Do your part to save the pollinators—the bees, butterflies, moths, and other insects critical to our food supply and human survival.
Plant a “pocket” of flowers that attract and nurture pollinators in your own yard. The pollinator pockets described on this site will make it easy to select, plant and maintain.
You may not realize that manicured lawns, exotic plantings, and enticing hybrids and cultivars often provide no value to pollinators. By placing pollinator pockets into your landscape, you provide an oasis for pollinators. Now that’s sweet!
Just imagine your dining table without the delectable fruits of apples, blueberries, cherries and peaches or the versatile pumpkin or zucchini. Flowering plants and their associated pollinators are responsible for the vast majority of our food: an estimated one out of every four mouthfuls of food and beverage. Pollinators are also crucial, directly or indirectly, for production of dyes, medicines and fibers such as cotton.
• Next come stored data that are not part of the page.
Definition split_and_scale_and_save_body : M state unit :=
  d ← require_df;
  _ ← modify (set_features (Some FEATURES));
  Xc ← lift (select d FEATURES);
  y ← lift (get_col d "Efficiency_Status");
  fitted ← lift (X ← to_matrix (nrows d) Xc;
                 StandardScaler.fit_transform (length FEATURES) X);
  parts ← lift (train_test_split fitted.2 y 0.2%Q 42 (Some y));
  let '(X_train, X_test, y_train, y_test) := parts in
  _ ← dump "X_train.pkl" (AArray X_train);
  _ ← dump "X_test.pkl" (AArray X_test);
  _ ← dump "y_train.pkl" (ASeries y_train);
  _ ← dump "y_test.pkl" (ASeries y_test);
  dump "scaler.pkl" (AScaler fitted.1).

Definition split_and_scale_and_save : M state unit :=
  try_except split_and_scale_and_save_body
    (fun e => raise (CustomException "Failed to split, scale, and save data" e)).

Definition run : M state unit :=
  _ ← load_data;
  _ ← preprocess;
  split_and_scale_and_save.

End DataProcessing.
End DataProcessing.

(** ** src/model_training.py *)

Module ModelTraining.
Section ModelTraining.
Context `{Metrics}.

Record state : Type := mk_state
  { processed_path : string;
    model_path : string;
    clf : option estimator;
    X_train : option (artifact estimator);
    X_test : option (artifact estimator);
    y_train : option (artifact estimator);
    y_test : option (artifact estimator);
    fs : gmap string (artifact estimator);
    log : list (string * Q) }.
Pollinators also sustain plant communities by pollinating native plants that provide food, nesting and shelter for wildlife. Pollinators include butterflies, moths, beetles, hummingbirds, bats, flies and wasps. In North America 99% of pollinators are insects and of those, most are bees.
Unfortunately pollinators are in perilous decline. Yet gardeners can be a positive influence on pollinator populations and diversity if we all do our part to plant pollinator-friendly gardens.
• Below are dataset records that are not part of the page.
(** * emart-crawl-api: the crawl-and-sync pipeline

    A shallow embedding of [emart_json.py] (the category crawler) and of
    [firebase_uploader.py] (the Firestore upserter), with the properties
    of the pagination loop, of the chunked sleep, of the price-history
    diff and of the upload run.

    Python integers are [Z]; durations (Python floats) are exact
    rationals [Q]; dictionaries are [gmap]s or records; the Firestore
    collections and the snapshot directories are finite maps.  Effects
    (the stop event, HTTP, sleeping, files, the store) go through a small
    state-and-exception monad whose state carries a trace of the calls
    made to the outside world.  What the outside world answers is given by
    oracles indexed by the time of the call, the time being the number of
    calls made so far. *)

From Stdlib Require Import QArith Qminmax Qround Lqa.
From stdpp Require Import gmap strings list.
Close Scope Q_scope.

(** Python truthiness of a [str]: only the empty string is falsy. *)
Definition truthy (s : string) : bool :=
  match s with
  | EmptyString => false
  | String _ _ => true
  end.

(** A [threading.Event] seen from the worker thread: whether the flag is
    set at each instant.  Another thread may set or clear it at any time. *)
Definition Event : Type := nat → bool.

(** [bool(ev and ev.is_set())] at instant [t]. *)
Definition flag_at (ev : option Event) (t : nat) : bool :=
  match ev with
  | Some e => e t
  | None => false
  end.

(* ===================================================================== *)
(** * The category crawler, [emart_json.py] *)
(* ===================================================================== *)

Module Crawler.

(** One scraped product, the dictionary built at the end of
    [scrape_emart_category_page]. *)
Record Item : Type := mkItem {
  id : string;
  category : string;
  product_name : string;
  product_address : string;
  original_price : string;
  selling_price : string;
  image_url : string;
  quantity : string;
  out_of_stock : string;
  last_updated : string
}.

(** The exceptions the two handlers of the category [try] block catch:
    [requests.exceptions.RequestException] and any other [Exception]. *)
Inductive exn : Type :=
| RequestException
| OtherException.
Here are a few of the basics for a pollinator-friendly garden.
Food for pollinators is generally provided by flower nectar and pollen; however, some pollinators such as butterflies need specific plants such as milkweeds for monarchs to serve as food for caterpillars. To attract particular pollinators conduct additional research to determine their needs during each of their life stages.
Good pollinator plants include asters, beebalm, native roses, Joe Pye weed, purple coneflower, great blue lobelia, white indigo, lead plant, blazing stars, beard tongue, bellflowers, hollyhocks, monkshood, snapdragons, sunflowers, foxglove, mints, tomatoes, butterfly weed, goldenrod, larkspur, milkweeds, herbs and many more bee-utiful flowers.
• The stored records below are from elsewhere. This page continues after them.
(** * RLCP (reduce-lcp): conversion state tracker and reference rewriter

    A shallow embedding of [src/index.ts].  The program converts the images
    found under an input directory, moves the originals to a backup
    directory, records every conversion in a lock file and rewrites the
    references to the old file names in the text files of a working
    directory.

    Strings are Rocq strings of 8-bit characters; the file system is a
    finite set of absolute paths plus the contents of the few files the
    program reads; the external collaborators (fast-glob, sharp, prompts,
    failing I/O) are fields of an environment record. *)

From Stdlib Require Import Ascii String List Arith Bool Lia Permutation Sorted.
From stdpp Require Import base decidable option list sets gmap strings.
Import ListNotations.

#[local] Set Warnings "-clear-no-such-hyp".

(* ================================================================== *)
(** * Strings *)
(* ================================================================== *)

Module Str.

(** The characters of a string, and back. *)
Fixpoint chars (s : string) : list ascii :=
  match s with
  | EmptyString => []
  | String c s' => c :: chars s'
  end.

Fixpoint of_chars (l : list ascii) : string :=
  match l with
  | [] => EmptyString
  | c :: l' => String c (of_chars l')
  end.

(** [starts_with p s]: [p] is a prefix of [s]. *)
Fixpoint starts_with (p s : string) : bool :=
  match p, s with
  | EmptyString, _ => true
  | String a p', String b s' => Ascii.eqb a b && starts_with p' s'
  | String _ _, EmptyString => false
  end.

(** [s.endsWith(p)] *)
Definition ends_with (p s : string) : bool :=
  starts_with (of_chars (rev (chars p))) (of_chars (rev (chars s))).

(** [s.slice(n)] *)
Fixpoint drop (n : nat) (s : string) : string :=
  match n, s with
  | 0, _ => s
  | S n', String _ s' => drop n' s'
  | S _, EmptyString => EmptyString
  end.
When possible choose native plants and not cultivars of native plants. Ornamental changes within cultivated plants may not provide the necessary attributes of a good pollinator flower. Exotic plants such as butterfly bush can provide food for bees and butterflies but cannot sustain the complete life cycle of pollinator insects. In addition native plants provide food for a greater diversity of pollinators.
Plant masses of similar flowers and design areas to have flowers blooming all season. Aim for a variety of flowers blooming at once. Add easy-to-grow annual seeds such as zinnia and sunflower to existing perennial flower gardens to support flower diversity.
Convert a section of your lawn to a “Pollinator Pocket,” a suggested planting plan developed by UI Extension educator, Master Gardeners and Master Naturalists. Designs developed for an approximately 5 foot by 5 foot space and include options for a variety of sun, shade and moisture conditions.
Allow spaces between masses of flowers to provide shelter from wind and cold. Leave dead stems over the winter to provide shelter and nesting areas.
Limit, or better yet, eliminate pesticide use. When using pesticides, check with your local UI Extension office for proper timing and least toxic options.
When you purchase plants, ask the seller if the plants were treated with neonicotinoids, a class of chemicals known to negatively impact bees. Avoid plants exposed to neonicotinoids.
If you are worried about luring something into your garden that can sting, keep in mind bees are not bullies looking for a fight. A happy bee is like a gardener in a garden center, focused on each flower.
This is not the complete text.